Twitter has released a data store of posts from 3,841 accounts that have been identified as being connected to the Internet Research Agency (IRA), the Russian "troll factory" that used Twitter and Facebook to conduct an "influence campaign" aimed at causing political turmoil during the 2016 US presidential election as well as undermining the political process in other countries, including Germany and Ukraine. The company has also released another set of data connected to 770 accounts believed to be connected with an Iranian influence campaign.

Totaling over 360 gigabytes—including more than 10 million tweets and associated metadata, and over 2 million images, animated GIFs, videos and Periscope streams—the data store provides a picture of how state-sponsored agencies have used the Twitter platform. Some of the content dates back as far as 2009.

In a post announcing the release, Twitter Legal, Policy and Trust & Safety lead Vijaya Gadde and Twitter's head of Site Integrity Yoel Roth wrote that Twitter was providing the data "with the goal of encouraging open research and investigation of [state-sponsored influence and information campaigns] from researchers and academics around the world."

The archive of the IRA's tweet metadata alone is 5.4GB of comma-separated data when expanded. In many cases, the user ID and screen name of many accounts—those with fewer than 5,000 followers—have been concealed with hash values to "reduce the potential negative impact on real or compromised accounts," a Twitter spokesperson said in a statement on the data archive.
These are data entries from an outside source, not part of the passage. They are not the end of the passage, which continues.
(** The binary search over [lo, hi] of a half-closed interval that shrinks by one at least. *)
Fixpoint prefix_search (fuel : nat) (samples : list Sample) (lo hi best : Z) : Z :=
  if lo <=? hi then
    match fuel with
    | O => best
    | S fuel' =>
        let mid := lo + (hi - lo) / 2 in
        if MarshalMetrics (take (Z.to_nat mid) samples) <=? MaxMetricsBytes
        then prefix_search fuel' samples (mid + 1) hi mid
        else prefix_search fuel' samples lo (mid - 1) best
    end
  else best.

Definition ShrinkMetrics (m : list Sample) : list Sample :=
  let samples := cut MaxSamples m in
  if MarshalMetrics samples <=? MaxMetricsBytes then samples
  else take (Z.to_nat (prefix_search (S (List.length samples)) samples 0 (llen samples) 0)) samples.
End metrics.

(** ** What a clamped snapshot holds *)

(** Text as the server stores it: within its bound, valid UTF-8, safe to show. *)
Definition bounded (bt : Z * string) : Prop :=
  len bt.2 <= bt.1 /\ ValidString bt.2 = true /\ Forall (fun r => dropped r = false) (runes bt.2).

Definition each (n : Z) (l : list string) : list (Z * string) := map (pair n) l.
Definition label_texts (m : gmap string string) : list (Z * string) :=
  mjoin (map (fun kv => [(MaxLabelBytes, kv.1); (MaxLabelBytes, kv.2)]) (map_to_list m)).

(** Every text of a snapshot but addresses and pod UIDs, each with its bound. *)
Definition engine_texts (e : Engine) : list (Z * string) :=
  [(32, en_runtime e); (64, en_version e); (32, en_api e); (64, en_os e); (32, en_arch e); (128, en_kernel e); (MaxNameBytes, en_hostname e)].
Definition container_texts (c : Container) : list (Z * string) :=
  [(128, ct_id c); (MaxNameBytes, ct_name c); (MaxImageRefBytes, ct_image c); (128, ct_image_id c); (32, ct_state c);
   (MaxStatusBytes, ct_status c); (32, ct_restart c); (MaxNameBytes, ct_project c)]
  ++ label_texts (ct_labels c) ++ each MaxNameBytes (ct_networks c) ++ each MaxNameBytes (map na_name (ct_attachments c))
  ++ each 64 (map port_host_ip (ct_ports c)) ++ each 8 (map port_protocol (ct_ports c))
  ++ each MaxImageRefBytes (map m_source (default [] (ct_mounts c))) ++ each MaxImageRefBytes (map m_target (default [] (ct_mounts c))).
Definition image_texts (im : Image) : list (Z * string) :=
  (128, im_id im) :: each MaxImageRefBytes (im_tags im) ++ each MaxImageRefBytes (im_digests im).
Definition network_texts (n : Network) : list (Z * string) :=
  [(128, nw_id n); (MaxNameBytes, nw_name n); (64, nw_driver n); (32, nw_scope n)].
Definition volume_texts (v : Volume) : list (Z * string) :=
  [(MaxNameBytes, vo_name v); (64, vo_driver v); (MaxImageRefBytes, vo_mountpoint v)].
Definition node_texts (n : Node) : list (Z * string) :=
  [(MaxKubeNameBytes, nd_name n); (MaxKubeShortBytes, nd_kubelet n); (MaxKubeShortBytes, nd_os n); (MaxKubeShortBytes, nd_arch n)]
  ++ each MaxKubeShortBytes (nd_roles n).
Definition workload_texts (w : Workload) : list (Z * string) :=
  [(MaxKubeShortBytes, wl_kind w); (MaxKubeNameBytes, wl_namespace w); (MaxKubeNameBytes, wl_name w);
   (MaxKubeShortBytes, wl_application w); (MaxKubeShortBytes, wl_instance w)] ++ each MaxKubeImageBytes (wl_images w).
Definition pod_container_texts (c : PodContainer) : list (Z * string) :=
  [(MaxKubeNameBytes, pc_name c); (MaxKubeImageBytes, pc_image c); (MaxKubeImageBytes, pc_image_id c);
   (MaxKubeShortBytes, pc_state c); (MaxKubeShortBytes, pc_reason c)].
Definition pod_texts (p : Pod) : list (Z * string) :=
  [(MaxKubeNameBytes, po_namespace p); (MaxKubeNameBytes, po_name p); (MaxKubeShortBytes, po_phase p); (MaxKubeNameBytes, po_node p);
   (MaxKubeShortBytes, po_owner_kind p); (MaxKubeNameBytes, po_owner_name p)] ++ mjoin (map pod_container_texts (po_containers p)).
Definition service_texts (s : KService) : list (Z * string) :=
  [(MaxKubeNameBytes, ks_namespace s); (MaxKubeNameBytes, ks_name s); (MaxKubeShortBytes, ks_type s); (MaxKubeShortBytes, ks_ip s);
   (MaxKubeShortBytes, ks_instance s); (MaxKubeShortBytes, ks_service s)] ++ each MaxKubeShortBytes (ks_ports s).
Definition claim_texts (c : Claim) : list (Z * string) :=
  [(MaxKubeNameBytes, kc_namespace c); (MaxKubeNameBytes, kc_name c); (MaxKubeShortBytes, kc_phase c);
   (MaxKubeNameBytes, kc_class c); (MaxKubeShortBytes, kc_capacity c)].
Definition kube_texts (k : KubernetesInventory) : list (Z * string) :=
  mjoin (map node_texts (ki_nodes k)) ++ each MaxKubeNameBytes (ki_namespaces k) ++ mjoin (map workload_texts (ki_workloads k))
  ++ mjoin (map pod_texts (ki_pods k)) ++ mjoin (map service_texts (ki_services k)) ++ mjoin (map claim_texts (ki_claims k))
  ++ each MaxKubeNameBytes (map sc_name (ki_classes k)).
Definition texts (s : Snapshot) : list (Z * string) :=
  engine_texts (sn_engine s) ++ mjoin (map container_texts (sn_containers s)) ++ mjoin (map image_texts (sn_images s))
  ++ mjoin (map network_texts (sn_networks s)) ++ mjoin (map volume_texts (sn_volumes s))
  ++ default [] (kube_texts <$> sn_kubernetes s).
The hash values still allow individual accounts to be analyzed without exposing the actual names associated with them.

[...] Gadde and Roth noted that Twitter expects these sorts of campaigns to continue and said that Twitter's Site Integrity team will "continue to proactively combat nefarious attempts to undermine the integrity of Twitter, while partnering with civil society, government, our industry peers, and researchers to improve our collective understanding of coordinated attempts to interfere in the public conversation."